Exercise prompt
In the following listing, find the lines containing "destruct" and report them.

Record extracts
(** X9: when the body of a [start_as_current_span] scope returns [x], the
    scope returns [x]; the current context is the one of before the call,
    whichever context was passed; nothing is recorded on the span and its
    status is not touched; the native span is finished exactly when
    [end_on_exit] or the body had finished it. *)
Theorem scope_normal_exit w span w1 x w2 :
  start_span self name context kind attributes links start_time
    record_exception set_status_on_exception w = (Returns span, w1) ->
  body span (entered span w1) = (Returns x, w2) ->
  exists w',
    start_as_current_span self name context kind attributes links start_time
      record_exception set_status_on_exception end_on_exit body w
      = (Returns x, w') /\
    w_context w' = w_context w /\
    forall d, w_spans w2 !! _ddspan span = Some d ->
      exists d',
        w_spans w' !! _ddspan span = Some d' /\
        dd_exception d' = dd_exception d /\
        dd_error d' = dd_error d /\
        dd_finished d' = end_on_exit || dd_finished d /\
        dd_parent d' = dd_parent d.
Proof.
  intros Hstart Hbody.
  rewrite (start_as_current_span_run self name context kind attributes links
             start_time record_exception set_status_on_exception end_on_exit
             body w span w1 Hstart), Hbody. simpl.
  eexists. split; [reflexivity|].
  destruct (start_span_inv self name context kind attributes links start_time
              record_exception set_status_on_exception w span w1 Hstart)
    as (parent & _ & _ & ->).
  split; [reflexivity|].
  intros d Hd. simpl.
  exists (booked span end_on_exit record_exception set_status_on_exception None d).
  split.
  { rewrite bookkeeping_spans, list_lookup_alter_eq.
    unfold DDSpanRef in *. by rewrite Hd. }
  destruct (booked_exact span end_on_exit record_exception
              set_status_on_exception None d) as (Hexc & Herr & Hfin & Hpar & _).
  repeat split; assumption.
Qed.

Response for this exercise
  destruct (start_span_inv self name context kind attributes links start_time
  destruct (booked_exact span end_on_exit record_exception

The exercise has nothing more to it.